What is required: Using the material below, return exactly the lines between the one holding "apply wp_bind, (wp_get_pd" and the one holding "destruct Hs1 as", inclusive, and no others.

** Opening Provided material block **

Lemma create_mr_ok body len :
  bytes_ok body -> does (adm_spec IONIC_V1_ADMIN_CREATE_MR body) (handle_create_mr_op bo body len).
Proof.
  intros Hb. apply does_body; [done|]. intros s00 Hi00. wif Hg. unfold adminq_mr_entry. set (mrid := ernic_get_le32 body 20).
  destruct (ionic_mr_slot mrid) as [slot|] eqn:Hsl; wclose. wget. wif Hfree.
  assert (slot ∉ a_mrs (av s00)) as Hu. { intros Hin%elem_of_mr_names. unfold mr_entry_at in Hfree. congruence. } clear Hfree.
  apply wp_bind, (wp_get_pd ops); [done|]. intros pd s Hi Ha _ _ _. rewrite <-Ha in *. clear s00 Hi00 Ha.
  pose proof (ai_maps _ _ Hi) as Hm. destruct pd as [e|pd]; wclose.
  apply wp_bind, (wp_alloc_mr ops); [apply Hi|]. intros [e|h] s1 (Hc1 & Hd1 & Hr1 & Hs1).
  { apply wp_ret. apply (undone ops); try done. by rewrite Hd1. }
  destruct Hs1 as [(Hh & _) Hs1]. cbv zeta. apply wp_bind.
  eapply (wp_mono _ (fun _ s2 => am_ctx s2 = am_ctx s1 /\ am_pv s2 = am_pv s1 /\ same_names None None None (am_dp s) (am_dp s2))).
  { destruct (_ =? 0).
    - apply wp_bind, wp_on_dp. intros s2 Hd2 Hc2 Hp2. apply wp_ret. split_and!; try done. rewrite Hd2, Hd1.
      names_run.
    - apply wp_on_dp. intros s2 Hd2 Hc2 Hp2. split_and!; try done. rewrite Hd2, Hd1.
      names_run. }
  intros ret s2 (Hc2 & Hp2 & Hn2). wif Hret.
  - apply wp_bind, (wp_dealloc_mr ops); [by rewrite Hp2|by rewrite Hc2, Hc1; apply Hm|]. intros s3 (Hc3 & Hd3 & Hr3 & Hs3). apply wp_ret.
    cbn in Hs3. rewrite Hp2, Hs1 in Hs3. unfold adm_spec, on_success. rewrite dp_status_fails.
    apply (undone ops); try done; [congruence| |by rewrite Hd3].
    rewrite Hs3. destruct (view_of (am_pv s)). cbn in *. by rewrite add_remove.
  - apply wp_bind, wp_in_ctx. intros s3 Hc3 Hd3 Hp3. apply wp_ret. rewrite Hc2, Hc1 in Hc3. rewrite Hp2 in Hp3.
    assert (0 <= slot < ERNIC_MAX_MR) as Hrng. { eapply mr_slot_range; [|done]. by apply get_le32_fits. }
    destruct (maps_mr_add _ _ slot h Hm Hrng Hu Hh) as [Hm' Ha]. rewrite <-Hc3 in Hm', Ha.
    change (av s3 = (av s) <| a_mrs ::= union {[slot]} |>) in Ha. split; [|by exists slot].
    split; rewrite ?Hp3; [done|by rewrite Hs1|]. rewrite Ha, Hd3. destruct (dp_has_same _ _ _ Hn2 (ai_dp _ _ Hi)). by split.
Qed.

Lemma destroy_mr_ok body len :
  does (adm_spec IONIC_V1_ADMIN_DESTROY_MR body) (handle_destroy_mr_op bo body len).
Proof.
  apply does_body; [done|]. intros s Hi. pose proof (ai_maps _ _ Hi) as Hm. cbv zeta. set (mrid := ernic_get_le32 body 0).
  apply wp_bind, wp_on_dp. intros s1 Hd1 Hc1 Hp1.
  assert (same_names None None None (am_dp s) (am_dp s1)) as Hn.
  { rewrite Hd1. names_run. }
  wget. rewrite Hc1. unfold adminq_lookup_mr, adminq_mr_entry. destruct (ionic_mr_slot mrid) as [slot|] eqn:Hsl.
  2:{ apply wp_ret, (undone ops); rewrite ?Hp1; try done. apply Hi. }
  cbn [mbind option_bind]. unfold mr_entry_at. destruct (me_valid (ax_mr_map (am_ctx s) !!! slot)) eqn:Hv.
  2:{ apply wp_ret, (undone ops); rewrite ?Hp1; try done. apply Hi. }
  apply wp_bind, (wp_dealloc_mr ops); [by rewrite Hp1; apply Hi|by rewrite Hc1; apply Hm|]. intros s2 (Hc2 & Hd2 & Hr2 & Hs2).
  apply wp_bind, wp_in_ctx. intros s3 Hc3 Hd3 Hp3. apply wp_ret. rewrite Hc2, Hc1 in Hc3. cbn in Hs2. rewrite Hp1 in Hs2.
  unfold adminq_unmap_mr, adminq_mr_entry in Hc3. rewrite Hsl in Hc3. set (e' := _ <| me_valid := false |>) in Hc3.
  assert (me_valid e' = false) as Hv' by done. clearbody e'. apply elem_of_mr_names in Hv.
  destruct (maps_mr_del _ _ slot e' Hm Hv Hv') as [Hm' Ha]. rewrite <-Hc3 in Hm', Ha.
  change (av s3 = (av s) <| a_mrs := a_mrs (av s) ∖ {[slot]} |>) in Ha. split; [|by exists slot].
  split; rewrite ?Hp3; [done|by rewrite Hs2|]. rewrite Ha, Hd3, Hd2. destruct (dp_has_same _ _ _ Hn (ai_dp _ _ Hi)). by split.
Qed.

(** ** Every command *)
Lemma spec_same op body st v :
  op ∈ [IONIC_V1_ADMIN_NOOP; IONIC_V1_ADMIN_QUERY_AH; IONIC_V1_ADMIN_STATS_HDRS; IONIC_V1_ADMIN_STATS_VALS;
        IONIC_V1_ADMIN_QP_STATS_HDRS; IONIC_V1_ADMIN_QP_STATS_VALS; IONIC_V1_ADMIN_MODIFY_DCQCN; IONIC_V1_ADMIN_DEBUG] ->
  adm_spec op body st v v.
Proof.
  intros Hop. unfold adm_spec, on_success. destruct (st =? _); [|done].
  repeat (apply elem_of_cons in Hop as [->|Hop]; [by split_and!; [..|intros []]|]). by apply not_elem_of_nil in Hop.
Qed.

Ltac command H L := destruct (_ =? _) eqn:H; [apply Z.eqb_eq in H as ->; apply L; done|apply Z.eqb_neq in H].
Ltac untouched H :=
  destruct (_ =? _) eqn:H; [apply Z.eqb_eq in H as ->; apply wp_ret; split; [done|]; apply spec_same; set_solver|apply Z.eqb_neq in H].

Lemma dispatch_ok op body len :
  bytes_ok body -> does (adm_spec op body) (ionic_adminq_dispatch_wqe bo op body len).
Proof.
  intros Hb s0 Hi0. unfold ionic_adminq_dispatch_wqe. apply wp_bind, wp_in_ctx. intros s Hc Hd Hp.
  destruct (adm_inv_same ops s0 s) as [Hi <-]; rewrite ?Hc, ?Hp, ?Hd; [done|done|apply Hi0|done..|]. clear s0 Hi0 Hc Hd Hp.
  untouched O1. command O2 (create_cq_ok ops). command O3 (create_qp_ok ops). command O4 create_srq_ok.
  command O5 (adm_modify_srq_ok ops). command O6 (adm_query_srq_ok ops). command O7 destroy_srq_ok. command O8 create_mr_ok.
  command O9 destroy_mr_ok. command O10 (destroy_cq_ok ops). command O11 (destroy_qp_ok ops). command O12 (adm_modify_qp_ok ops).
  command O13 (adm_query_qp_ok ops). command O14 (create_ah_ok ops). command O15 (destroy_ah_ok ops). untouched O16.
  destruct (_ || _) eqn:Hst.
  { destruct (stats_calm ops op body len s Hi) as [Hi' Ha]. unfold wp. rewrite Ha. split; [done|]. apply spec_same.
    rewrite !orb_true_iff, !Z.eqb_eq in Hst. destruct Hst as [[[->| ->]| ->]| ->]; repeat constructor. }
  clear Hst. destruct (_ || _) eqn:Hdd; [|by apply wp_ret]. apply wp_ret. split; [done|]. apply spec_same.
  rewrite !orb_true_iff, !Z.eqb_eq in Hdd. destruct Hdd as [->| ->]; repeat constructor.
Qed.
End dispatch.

** Closing Provided material block **

Response to this task:
  apply wp_bind, (wp_get_pd ops); [done|]. intros pd s Hi Ha _ _ _. rewrite <-Ha in *. clear s00 Hi00 Ha.
  pose proof (ai_maps _ _ Hi) as Hm. destruct pd as [e|pd]; wclose.
  apply wp_bind, (wp_alloc_mr ops); [apply Hi|]. intros [e|h] s1 (Hc1 & Hd1 & Hr1 & Hs1).
  { apply wp_ret. apply (undone ops); try done. by rewrite Hd1. }
  destruct Hs1 as [(Hh & _) Hs1]. cbv zeta. apply wp_bind.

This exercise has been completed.